With modern reporting tools allowing more and more companies to answer 'what did we do yesterday?' the logical progression is to then predict, 'what are we going to do tomorrow?' Forecasting solutions vary in complexity with options including elaborate third party software, complex spreadsheets developed by internal analysts, and occasionally a shake of the good-ol' crystal eight ball. I recently had a conversation with a consultant who confided with me that their client swears by XYZ solution. "How does it work?" I asked. Does it look at a bell curves and confidence intervals? 12 month moving average? 3 month moving average? Weighted average? Linear regression? Seasonal adjustment? "It looks at all of that" I was assured. "How does the system know which forecast method to use?" ... silence.

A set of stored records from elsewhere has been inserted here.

Lemma coordsChar_closest_witness :
  ∃ info k, coordsChar grid_box (fun _ => []) 0 100 20 tall_doc 21 33 = Some info ∧
    pi_pos info = mkPos 1 (skip_extending 10 (js "val y = 2") k) ∧ closest grid_box (fun _ => []) (mkLine 1 (js "val y = 2") 20 []) 13 21 k.
Proof.
  apply (coordsChar_closest grid_box (fun _ => []) 0 100 tall_doc [mkLine 0 (js "val x = 1") 20 []] (mkLine 1 (js "val y = 2") 20 []) [] 21 33 20).
  - apply tall_doc_ok.
  - reflexivity.
  - change (lines tall_doc) with [mkLine 0 (js "val x = 1") 20 []; mkLine 1 (js "val y = 2") 20 []].
    repeat constructor; vm_compute; discriminate.
  - reflexivity.
  - vm_compute. split; [discriminate|reflexivity].
  - vm_compute. reflexivity.
  - change (33 + 0 - zsum height_of [mkLine 0 (js "val x = 1") 20 []]) with 13.
    split; unfold left_, in_row, get_box, into_line, grid_box; cbn [bx_left bx_top bx_bottom bx_right foldl]; intros;
      repeat split; Z.to_euclidean_division_equations; lia.
  - lia.
  - vm_compute. lia.
Defined.
(** The point lies in the second row, closest to the third position of it. *)
Example point_in_second_row :
  coordsChar grid_box (fun _ => []) 0 100 20 tall_doc 21 33 = Some (mkInfo (mkPos 1 8) false 0).
Proof. vm_compute. reflexivity. Qed.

To be honest, almost any method could be a completely (in)appropriate way of forecasting the future! If you sell ice cream or agricultural pesticides, there's likely to be seasonality in your data. If you're predicting the stock market, moving averages and linear regression are common prediction methods. If you're tracking click rates after launching a new marketing campaign ... well that's another level of complicated, but to get the ball rolling, linear or exponential regression models may be a solid place to start.
Calculating Error in a Forecast
In a nutshell, cost functions evaluate a forecast method's goodness of fit by measuring the amount of error where:
Absolute Error = Absolute Value (Expected - Actual).
In the sample data set I whipped up, we have several months of Actuals and two forecast methods, 3 Month Moving Average and 5 Month Moving Average (3MA and 5MA respectively). An n-month moving average forecasts the current month by taking the average of n preceding months.
In a future blog post, I'll share how I built these forecast models into my SSAS Sales cube using MDX.
For the month of December, 3MA forecast 625 while 5MA predicted 596. Given that actuals were 846, 3MA was clearly a better forecast because it had the least absolute error.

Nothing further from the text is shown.